La scorsa settimana ho avuto occasione di confrontarmi con sessanta studenti del primo anno dell’Istituto Superiore Savoia Benincasa di Ancona.
Due professoresse di italiano hanno dato in lettura il mio libro “La collezione Lancourt” ai loro alunni e sono stata invitata a parlarne con loro.
L’incontro è avvenuto all’interno dell’auditorium dell’Istituto.
Vi dico intanto che l’intramontabile tendenza di lasciare le prime file di poltroncine libere è rimasta, non so se per tradizione o scaramanzia.
Dopo la prima domanda sugli esordi della mia scrittura, è stata una discesa di due ore, allegra, piena, e partecipata.
Abbiamo parlato di come nascono le storie, dei personaggi, di quanto tempo sopravvivono dentro un autore dopo la fine di un libro, dell’ispirazione e della disciplina dello scrivere.

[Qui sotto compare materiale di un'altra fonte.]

(** C6, as stated, fails: asked for breadth 3 and 20 final results, the
    orchestrator raises nothing, searches at breadth 10 and returns 5
    results. *)
Lemma unequal_arguments_not_rejected :
  let run :=
    RetrieverWithReranker_invoke
      (Fixtures.recording_engine "engine" Fixtures.ranking12)
      (Reranker_invoke Fixtures.keep_first_provider)
      "query" (Some 3) (Some 20) [] in
  (exists reranked, fst run = inr reranked /\ List.length reranked = 5%nat)
  /\ hd_error (snd run) = Some (EvSearch "engine" "query" (Some 10)).
Proof.
  vm_compute. split; [ | reflexivity].
  eexists. split; reflexivity.
Qed.

(* ------------------------------------------------------------------ *)
(** * Properties of the hybrid fusion *)

Section FusionFacts.

Lemma dict_set_keys d key value :
  map fst (dict_set d key value)
  = if existsb (String.eqb key) (map fst d) then map fst d
    else (map fst d ++ [key])%list.
Proof.
  induction d as [| [k v] d IH]; simpl; [reflexivity | ].
  rewrite (String.eqb_sym key k).
  destruct (String.eqb k key); simpl; [reflexivity | ].
  rewrite IH. destruct (existsb (String.eqb key) (map fst d)); reflexivity.
Qed.

Lemma existsb_eqb_In key (keys : list string) :
  existsb (String.eqb key) keys = true <-> In key keys.
Proof.
  rewrite existsb_exists. split.
  - intros (x & Hin & E). apply String.eqb_eq in E. now subst.
  - intros Hin. exists key. split; [assumption | apply String.eqb_refl].
Qed.

Lemma dict_set_NoDup d key value :
  NoDup (map fst d) -> NoDup (map fst (dict_set d key value)).
Proof.
  intros H. rewrite dict_set_keys.
  destruct (existsb (String.eqb key) (map fst d)) eqn:E; [assumption | ].
  apply NoDup_app; [assumption | constructor; [intros [] | constructor] | ].
  intros x Hx [<- | []].
  apply existsb_eqb_In in Hx. congruence.
Qed.

Lemma dict_set_well_keyed d value :
  well_keyed d -> well_keyed (dict_set d (result_id value) value).
Proof.
  unfold well_keyed. induction 1 as [| [k v] d Hk Hd IH]; simpl.
  - repeat constructor.
  - destruct (String.eqb_spec k (result_id value)) as [-> | Hne].
    + constructor; [reflexivity | assumption].
    + constructor; assumption.
Qed.

Lemma dict_get_set d key value key' :
  dict_get (dict_set d key value) key'
  = if String.eqb key key' then Some value else dict_get d key'.
Proof.
  unfold dict_get. induction d as [| [k v] d IH]; simpl.
  - destruct (String.eqb key key'); reflexivity.
  - destruct (String.eqb_spec k key) as [-> | Hne]; simpl.
    + destruct (String.eqb key key'); reflexivity.
    + destruct (String.eqb_spec k key') as [-> | Hne'].
      * destruct (String.eqb_spec key key'); [congruence | reflexivity].
      * exact IH.
Qed.

Lemma build_invariant retrievals d :
  NoDup (map fst d) -> well_keyed d ->
  NoDup (map fst (build retrievals d)) /\ well_keyed (build retrievals d).
Proof.
  revert d. induction retrievals as [| r rest IH]; intros d Hn Hw; simpl.
  - split; assumption.
  - apply IH; [now apply dict_set_NoDup | now apply dict_set_well_keyed].
Qed.

Lemma build_get retrievals d id :
  dict_get (build retrievals d) id
  = match last_occurrence id retrievals with
    | Some r => Some r
    | None => dict_get d id
    end.
Proof.
  revert d. induction retrievals as [| r rest IH]; intros d; simpl.
  - reflexivity.
  - rewrite IH. destruct (last_occurrence id rest); [reflexivity | ].
    rewrite dict_get_set. unfold result_id.
    destruct (String.eqb (chunk_id (payload r)) id); reflexivity.
Qed.

Lemma build_keys retrievals d id :
  In id (map fst (build retrievals d))
  <-> In id (map fst d) \/ In id (map result_id retrievals).
Proof.
  revert d. induction retrievals as [| r rest IH]; intros d; simpl.
  - tauto.
  - rewrite IH, dict_set_keys.
    fold (result_id r).
    destruct (existsb (String.eqb (result_id r)) (map fst d)) eqn:E.
    + apply existsb_eqb_In in E. split; [tauto | ].
      intros [H | [<- | H]]; auto.
    + rewrite in_app_iff. simpl. tauto.
Qed.

Lemma values_get d r :
  NoDup (map fst d) -> well_keyed d ->
  (In r (map snd d) <-> dict_get d (result_id r) = Some r).
Proof.
  unfold dict_get, well_keyed.
  induction d as [| [k v] d IH]; intros Hn Hw; simpl.
  - split; [intros [] | discriminate].
  - inversion Hn as [| ? ? Hk Hn']; subst.
    inversion Hw as [| ? ? Hkv Hw']; subst. simpl in Hkv.
    destruct (String.eqb_spec k (result_id r)) as [E | Hne]; simpl.
    + split; [ | intros [= ->]; now left].
      intros [-> | Hin]; [reflexivity | exfalso].
      apply Hk. rewrite E. apply in_map_iff in Hin.
      destruct Hin as ([k' v'] & <- & Hin).
      rewrite Forall_forall in Hw'. rewrite <- (Hw' _ Hin).
      apply in_map_iff. now exists (k', v').
    + rewrite <- (IH Hn' Hw'). split; [ | now right].
      intros [-> | Hin]; [congruence | assumption].
Qed.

Saltando di argomento in argomento, inciampando in qualche aneddoto, siamo arrivati a parlare del lavoro di revisione di un testo, del meraviglioso assortimento della lingua italiana per cercare la tua parola – quella e quella sola – senza il suo sinonimo o quella che più le si avvicina; di come le frasi si cesellino, con le virgole, gli avverbi, fino a trovare l’incastro e il suono giusto.

Sono argomenti che affronto sempre con una tale passione che in qualche modo credo sia stata percepita.
Abbiamo poi parlato di editoria, della grande cura che esiste dietro un libro, perché un testo deve poi trasformarsi di fatto in un prodotto, e ancora di distribuzione e di quanto tutto questo sia diverso dall’editoria a pagamento.

Soltanto alla fine siamo scesi nel dettaglio del mio romanzo, quando il clima era ormai confidenziale. Alcune alunne mi hanno chiesto da dove è nata l’idea di usare un elemento soprannaturale, altre sono entrate nelle vive dinamiche della storia.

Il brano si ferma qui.